*WHAT IS EXPECTED*: Check each line of the material below for "Figure", then copy the ones that contain it.

----

Definition update_geos (fig : Figure) (proj : string)
    (coast countries : option bool) : Figure :=
  {| data_frame := data_frame fig; locations := locations fig;
     locationmode := locationmode fig; color := color fig;
     hover_name := hover_name fig; animation_frame := animation_frame fig;
     color_continuous_scale := color_continuous_scale fig; title := title fig;
     projection_type := Some proj;
     showcoastlines := from_option Some (showcoastlines fig) coast;
     showcountries := from_option Some (showcountries fig) countries;
     coloraxis_colorbar := coloraxis_colorbar fig; template := template fig |}.

(** [coloraxis_colorbar=dict(...)] sets the keys it is given and keeps
    the others. *)
Definition update_colorbar (old new : Colorbar) : Colorbar :=
  {| cb_title := cb_title new;
     cb_tickvals := from_option Some (cb_tickvals old) (cb_tickvals new);
     cb_ticktext := from_option Some (cb_ticktext old) (cb_ticktext new) |}.

Definition update_layout (fig : Figure) (cb : option Colorbar) (tpl : string) : Figure :=
  {| data_frame := data_frame fig; locations := locations fig;
     locationmode := locationmode fig; color := color fig;
     hover_name := hover_name fig; animation_frame := animation_frame fig;
     color_continuous_scale := color_continuous_scale fig; title := title fig;
     projection_type := projection_type fig;
     showcoastlines := showcoastlines fig; showcountries := showcountries fig;
     coloraxis_colorbar :=
       from_option (update_colorbar (coloraxis_colorbar fig)) (coloraxis_colorbar fig) cb;
     template := Some tpl |}.

(** ** Files *)

(** [os.path.join(directory, name)] for a [name] without separator, which
    is what every file name of the script is. *)
Abbreviation path := (string * string)%type.

Definition os_path_join (directory name : string) : path := (directory, name).

(** The files: a finite map from a directory and an entry name to the
    contents of a regular file.  Directories are implicit, so
    [os.makedirs(FRAME_DIR, exist_ok=True)] (line 103) changes nothing
    and has no counterpart here. *)
Abbreviation FileSystem := (gmap (string * string) bytes).

(** [os.listdir(directory)] *)
Definition os_listdir (directory : string) (fs : FileSystem) : list string :=
  map snd (filter (fun p => fst p = directory) (map fst (map_to_list fs))).

(** ** What the script does to the outside world *)

(** One constructor per call of the script that leaves the process.  A
    request to the provider is logged when it is made; a display call, a
    rendered image, a clip and an encoded file are logged when the call
    returns. *)
Inductive Event :=
| ev_get_dataframe (indicators : string * string) (country : list string)
    (data_date : datetime * datetime)
| ev_warning (body : string)
| ev_error (body : string)
| ev_subheader (body : string)
| ev_plotly_chart (fig : Figure)
| ev_expander (label : string)
| ev_line_chart (data : PivotTable)
| ev_write_image (fig : Figure) (file : path)
| ev_ImageSequenceClip (sequence : list path) (fps : Z)
| ev_write_gif (file : path) (fps : Z)
| ev_write_videofile (file : path) (fps : Z) (codec : string) (audio : bool)
| ev_columns (spec : Z)
| ev_download_button (label : string) (data : bytes) (file_name mime : string)
| ev_dataframe (data : DataFrame).
(** * Worm-like chain fitting: model library and iterative fitter

    A shallow embedding of [wlc/models.py] and [wlc/fitting.py].

    Numbers.  The Python code computes on binary64 values.  A finite
    binary64 number is a rational, so numbers are rationals ([Q])
    throughout.  Where the arithmetic of the code decides a statement (the
    model functions in [models64], the temperature check of [compile]),
    every operation is rounded to binary64 by [binary64.b64]: to nearest,
    ties to even, with gradual underflow, and without a finite value on
    overflow.  The module [models] has the same formulas in exact
    arithmetic, the reading of the model library over the reals.  The
    fitter only carries numbers from the minimizer to the table and
    compares them; there they are taken as they are.  A quotient whose
    divisor is zero has no finite value in Python ([ZeroDivisionError] on
    two floats, [inf]/[nan] as an array element), so division is partial
    and the model functions live in [option Q].  The two infinities that
    the code handles explicitly ([np.infty] as the initial [dLp], the
    default bounds of an lmfit parameter) are the constructors [NInf] and
    [PInf] of [Ext]. *)

From Stdlib Require Import QArith Qabs Qreduction Qround Qpower Lqa Lia.
From Stdlib Require Import ZArith Zdiv String List.
From Stdlib Require Import Morphisms Setoid.
From stdpp Require Import base option strings gmap.
Import ListNotations.

Open Scope Q_scope.

(* ===================================================================== *)
(** * Numbers *)
(* ===================================================================== *)

Module Num.

(** [a / b] of the source: no finite value when [b] is zero. *)
Definition fdiv (a b : Q) : option Q :=
  if Qeq_bool b 0 then None else Some (a / b).

(** Equality of two outcomes of a model function: both finite and equal as
    rationals, or both without a finite value. *)
Definition oQeq (a b : option Q) : Prop :=
  match a, b with
  | Some x, Some y => x == y
  | None, None => True
  | _, _ => False
  end.

(** Sum of two outcomes; it has a finite value when both have one. *)
Definition oadd (a b : option Q) : option Q :=
  x ← a; y ← b; Some (x + y).

(** Extended numbers: a finite value or one of the two infinities. *)
Inductive Ext : Type :=
| NInf
| Fin (q : Q)
| PInf.

(** [x <= y] on extended numbers. *)
Definition Ext_leb (x y : Ext) : bool :=
  match x, y with
  | NInf, _ => true
  | _, PInf => true
  | Fin a, Fin b => Qle_bool a b
  | _, _ => false
  end.
(** * E-commerce sales analysis: cleaning, aggregation and insight extraction

    A shallow embedding of [src/data_cleaner.py], [src/analyzer.py] and the
    extraction part of [src/insights_generator.py].

    Conventions of the embedding.
    - A [DataFrame] is the list of its rows, in index order.  A row carries
      the twelve columns the loader declares; [Customer_Age_Group] is the
      only column the data source leaves blank, so it is the only optional
      one.  The six columns the cleaner adds are optional as a block.
    - Floating-point columns are exact rationals ([Q]); a float that is not
      a finite number (the [NaN] of an empty mean, the result of a division
      by zero) is [None].  Comparison of floats is comparison of values
      ([Qeq], [Qlt]), never of representations.
    - [print] calls of the cleaner are kept as the three counts they print.
    - The library calls are modelled by what the library documents:
      [groupby] yields its groups in ascending key order, [quantile]
      interpolates linearly between order statistics, [round(2)] rounds
      half to even on the second decimal, and [sort_values] (default
      [kind='quicksort'], not a stable sort) is any function that returns
      its input sorted on the chosen column; it is a parameter of every
      definition that calls it. *)

From Stdlib Require Import String Ascii ZArith QArith Qround Qabs Lqa Lia Bool List.
From Stdlib Require Import Permutation Sorted OrdersEx RelationClasses Morphisms.
Import ListNotations.
Lemma descend_join (p : path) (a b : str) :
  descend p (a ++ backslash ++ b) = descend (descend p a) b.
Proof. unfold descend. now rewrite segments_join, fold_left_app. Qed.

(** The names that a text goes down by when no part of it is [..]. *)
Definition names_of (s : str) : list str :=
  List.filter (fun part => negb (bool_decide (part = []))
                           && negb (bool_decide (part = lit ".")))
    (segments s).

Lemma descend_names (p : path) (s : str) :
  climbs s = false -> descend p s = p ++ names_of s.
Proof.
  unfold climbs, descend, names_of. generalize (segments s). intros l.
  revert p. induction l as [|part l IH]; intros p H.
  - cbn. now rewrite app_nil_r.
  - cbn [existsb] in H. apply orb_false_iff in H as [Hpart H].
    apply bool_decide_eq_false in Hpart.
    cbn [fold_left List.filter]. rewrite (IH _ H). unfold enter.
    destruct (decide (part = [])) as [->|H0]; [reflexivity|].
    rewrite (bool_decide_eq_false_2 _ H0).
    destruct (decide (part = lit ".")) as [->|H1]; [reflexivity|].
    rewrite (bool_decide_eq_false_2 _ H1).
    destruct (decide (part = lit "..")) as [->|H2]; [contradiction|].
    cbn [negb andb]. now rewrite <- app_assoc.
Qed.

Lemma segments_chars (P : N -> Prop) (s : str) :
  List.Forall P s -> List.Forall (List.Forall P) (segments s).
Proof.
  induction 1 as [|c s Hc _ IH]; [repeat constructor|].
  cbn [segments]. destruct (is_separator c); [now constructor|].
  destruct (segments s) as [|part rest]; [repeat constructor; exact Hc|].
  apply List.Forall_cons_iff in IH as [Hpart Hrest].
  constructor; [now constructor | exact Hrest].
Qed.

Lemma no_dot_no_climb (s : str) :
  List.Forall (fun c => c <> 46) s -> climbs s = false.
Proof.
  intros H. apply segments_chars in H. unfold climbs.
  induction H as [|part rest Hpart _ IH]; [reflexivity|].
  cbn [existsb]. rewrite IH, orb_false_r.
  apply bool_decide_eq_false. intros ->.
  apply List.Forall_cons_iff in Hpart as [Hdot _]. now apply Hdot.
Qed.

----

*ANSWER FOR THE TASK*:
Definition update_geos (fig : Figure) (proj : string)
    (coast countries : option bool) : Figure :=
Definition update_layout (fig : Figure) (cb : option Colorbar) (tpl : string) : Figure :=
| ev_plotly_chart (fig : Figure)
| ev_write_image (fig : Figure) (file : path)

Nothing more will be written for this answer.